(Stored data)
(* ===== verification/JsString.v ===== *)
(** * JavaScript strings

    The string operations of ECMAScript that the scripts of hashmonkey-gui/js
    use.  A string is the list of its UTF-16 code units; an index out of range
    gives what the language gives (clamping for [substring] and [slice], [None]
    for [undefined]). *)

From S2P Require Import Prelude.

Abbreviation jsstring := (list Z).

(** Run-time errors of the scripts: a method call or property access on
    [undefined] or [null]. *)
Inductive js_error := TypeError.

(** A literal of the source: ASCII text as code units. *)
Definition js (s : string) : jsstring :=
  (fun a => Z.of_N (Ascii.N_of_ascii a)) <$> String.list_ascii_of_string s.

(** The code unit of a one-character literal. *)
Definition chr (s : string) : Z := default 0 (head (js s)).

Definition code_unit (c : Z) : Prop := in_width 16 c.

Definition str_eqb (s t : jsstring) : bool := bool_decide (s = t).

(** [s.length] *)
Definition str_length (s : jsstring) : Z := Z.of_nat (length s).

(** [s.substring(a, b)]: both ends clamped to [0, length], swapped if needed. *)
Definition substring (s : jsstring) (a b : Z) : jsstring :=
  let n := str_length s in
  let a' := Z.max 0 (Z.min a n) in
  let b' := Z.max 0 (Z.min b n) in
  let lo := Z.to_nat (Z.min a' b') in
  let hi := Z.to_nat (Z.max a' b') in
  take (hi - lo) (drop lo s).

(** [s.substring(a)] *)
Definition substring_from (s : jsstring) (a : Z) : jsstring :=
  substring s a (str_length s).

(** [s.slice(1)] and [s.charAt(0)] *)
Definition slice1 (s : jsstring) : jsstring := drop 1 s.
Definition charAt0 (s : jsstring) : jsstring := take 1 s.

(** Is [p] a prefix of [s]?  Then the rest of [s]. *)
Fixpoint strip_prefix (p s : jsstring) : option jsstring :=
  match p, s with
  | [], _ => Some s
  | _ :: _, [] => None
  | a :: p', c :: s' => if a =? c then strip_prefix p' s' else None
  end.

(** [s.indexOf(p)] *)
Fixpoint indexOf (p s : jsstring) : Z :=
  match strip_prefix p s with
  | Some _ => 0
  | None =>
      match s with
      | [] => -1
      | _ :: s' => let i := indexOf p s' in if i <? 0 then -1 else i + 1
      end
  end.

(** [s.lastIndexOf(c)] for a one-unit pattern *)
Fixpoint lastIndexOf (c : Z) (s : jsstring) : Z :=
  match s with
  | [] => -1
  | d :: s' =>
      let i := lastIndexOf c s' in
      if 0 <=? i then i + 1 else if d =? c then 0 else -1
  end.

(** [s.endsWith(c)] for a one-unit pattern *)
Definition endsWith (s : jsstring) (c : Z) : bool :=
  match last s with Some d => d =? c | None => false end.

(** [s.split(c)] for a one-unit separator: always at least one piece. *)
Fixpoint split (c : Z) (s : jsstring) : list jsstring :=
  match s with
  | [] => [[]]
  | d :: s' =>
      if d =? c then [] :: split c s'
      else match split c s' with
           | [] => [[d]]
           | w :: ws => (d :: w) :: ws
           end
  end.

(** [ws.join(sep)] *)
Fixpoint join (sep : jsstring) (ws : list jsstring) : jsstring :=
  match ws with
  | [] => []
  | [w] => w
  | w :: ws' => w ++ sep ++ join sep ws'
  end.

(** ASCII classes used by the scripts *)
Definition between (lo hi c : Z) : bool := (lo <=? c) && (c <=? hi).
Definition is_digit (c : Z) : bool := between 48 57 c.
Definition is_lower (c : Z) : bool := between 97 122 c.
Definition is_upper (c : Z) : bool := between 65 90 c.
Definition is_alnum (c : Z) : bool := is_digit c || is_lower c || is_upper c.

(** White space and line terminators of ECMAScript ([\s], and what [parseInt]
    and [trim] skip). *)
Definition is_space (c : Z) : bool :=
  between 9 13 c || (c =? 32) || (c =? 160) || (c =? 0x1680)
  || between 0x2000 0x200a c || (c =? 0x2028) || (c =? 0x2029)
  || (c =? 0x202f) || (c =? 0x205f) || (c =? 0x3000) || (c =? 0xfeff).

Definition is_line_terminator (c : Z) : bool :=
  (c =? 10) || (c =? 13) || (c =? 0x2028) || (c =? 0x2029).

(** ** Lemmas *)

Lemma strip_prefix_Some p s t : strip_prefix p s = Some t <-> s = p ++ t.
Proof.
  revert s. induction p as [|a p IH]; intros [|c s]; simpl; try naive_solver.
  destruct (Z.eqb_spec a c) as [->|Hne]; [rewrite IH|]; naive_solver.
Qed.

Lemma indexOf_0 p s : indexOf p s = 0 <-> exists t, s = p ++ t.
Proof.
  destruct s as [|c s]; simpl.
  - destruct (strip_prefix p []) eqn:E.
    + apply strip_prefix_Some in E. naive_solver.
    + split; [done|]. intros [t Ht].
      assert (strip_prefix p [] = Some t) as Hs by by apply strip_prefix_Some.
      congruence.
  - destruct (strip_prefix p (c :: s)) eqn:E.
    + apply strip_prefix_Some in E. naive_solver.
    + split.
      * cases_cmp; lia.
      * intros [t Ht].
        assert (strip_prefix p (c :: s) = Some t) as Hs by by apply strip_prefix_Some.
        congruence.
Qed.

Lemma split_nonnil c s : split c s <> [].
Proof. destruct s; simpl; [done|]. case_match; [done|]. by case_match. Qed.

(** A piece without the separator comes out whole. *)
Lemma split_app c w s :
  c ∉ w -> split c (w ++ c :: s) = w :: split c s.
Proof.
  induction w as [|d w IH]; intros Hw; simpl.
  - by rewrite Z.eqb_refl.
  - rewrite IH by set_solver.
    destruct (Z.eqb_spec d c) as [->|]; [set_solver|done].
Qed.

Lemma split_no_sep c w : c ∉ w -> split c w = [w].
Proof.
  induction w as [|d w IH]; intros Hw; simpl; [done|].
  rewrite IH by set_solver.
  destruct (Z.eqb_spec d c) as [->|]; [set_solver|done].
Qed.

(** [split] undone by [join]. *)
Lemma join_split c s : join [c] (split c s) = s.
Proof.
  induction s as [|d s IH]; simpl; [done|].
  destruct (Z.eqb_spec d c) as [->|].
  - pose proof (split_nonnil c s). destruct (split c s); [done|].
    simpl in *. by rewrite IH.
  - pose proof (split_nonnil c s). destruct (split c s) as [|w ws]; [done|].
    destruct ws; simpl in *; by rewrite <- IH.
Qed.

Lemma take_all_len {A} (l : list A) n : (length l <= n)%nat -> take n l = l.
Proof. apply take_ge. Qed.

(** [substring] with ordered arguments in range. *)
Lemma substring_range s a b :
  0 <= a <= b -> b <= str_length s ->
  substring s a b = take (Z.to_nat (b - a)) (drop (Z.to_nat a) s).
Proof.
  unfold substring, str_length. intros.
  replace (Z.max 0 (Z.min a _)) with a by lia.
  replace (Z.max 0 (Z.min b _)) with b by lia.
  by replace (Z.to_nat (Z.max a b) - Z.to_nat (Z.min a b))%nat
    with (Z.to_nat (b - a)) by lia; replace (Z.min a b) with a by lia.
Qed.

Lemma substring_prefix s n :
  0 <= n -> substring s 0 n = take (Z.to_nat n) s.
Proof.
  intros. unfold substring, str_length.
  replace (Z.min (Z.max 0 _) _) with 0 by lia. simpl. rewrite drop_0.
  destruct (decide (n <= Z.of_nat (length s))).
  - f_equal; lia.
  - rewrite !take_ge; [done|lia|lia].
Qed.

Lemma substring_suffix s a :
  0 <= a <= str_length s -> substring_from s a = drop (Z.to_nat a) s.
Proof.
  intros Ha. unfold substring_from. rewrite substring_range by lia.
  apply take_ge. rewrite length_drop. unfold str_length in *. lia.
Qed.

Lemma lastIndexOf_absent c s : c ∉ s -> lastIndexOf c s = -1.
Proof.
  induction s as [|d s IH]; intros H; simpl; [done|].
  rewrite IH by set_solver. simpl. destruct (Z.eqb_spec d c) as [->|]; [set_solver|done].
Qed.

(** The text after the last separator *)
Lemma lastIndexOf_last c s w :
  c ∉ w -> lastIndexOf c (s ++ c :: w) = str_length s.
Proof.
  intros Hw. unfold str_length. induction s as [|d s IH]; simpl.
  - rewrite lastIndexOf_absent by done. simpl. by rewrite Z.eqb_refl.
  - rewrite IH. destruct (Z.leb_spec 0 (Z.of_nat (length s))); lia.
Qed.

Lemma after_last c s w :
  c ∉ w -> substring_from (s ++ c :: w) (lastIndexOf c (s ++ c :: w) + 1) = w.
Proof.
  intros Hw. rewrite lastIndexOf_last by done.
  rewrite substring_suffix; unfold str_length.
  - replace (Z.to_nat (Z.of_nat (length s) + 1)) with (S (length s)) by lia.
    rewrite (cons_middle c s w), app_assoc. rewrite drop_app_length'; [done|].
    rewrite length_app. simpl. lia.
  - rewrite length_app. simpl. lia.
Qed.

* **Problem**: The answer is the records above restated word for word from their opening line through the line that holds "Definition code_unit (c", both included, and nothing else.

* **Result below**:
(* ===== verification/JsString.v ===== *)
(** * JavaScript strings

    The string operations of ECMAScript that the scripts of hashmonkey-gui/js
    use.  A string is the list of its UTF-16 code units; an index out of range
    gives what the language gives (clamping for [substring] and [slice], [None]
    for [undefined]). *)

From S2P Require Import Prelude.

Abbreviation jsstring := (list Z).

(** Run-time errors of the scripts: a method call or property access on
    [undefined] or [null]. *)
Inductive js_error := TypeError.

(** A literal of the source: ASCII text as code units. *)
Definition js (s : string) : jsstring :=
  (fun a => Z.of_N (Ascii.N_of_ascii a)) <$> String.list_ascii_of_string s.

(** The code unit of a one-character literal. *)
Definition chr (s : string) : Z := default 0 (head (js s)).

Definition code_unit (c : Z) : Prop := in_width 16 c.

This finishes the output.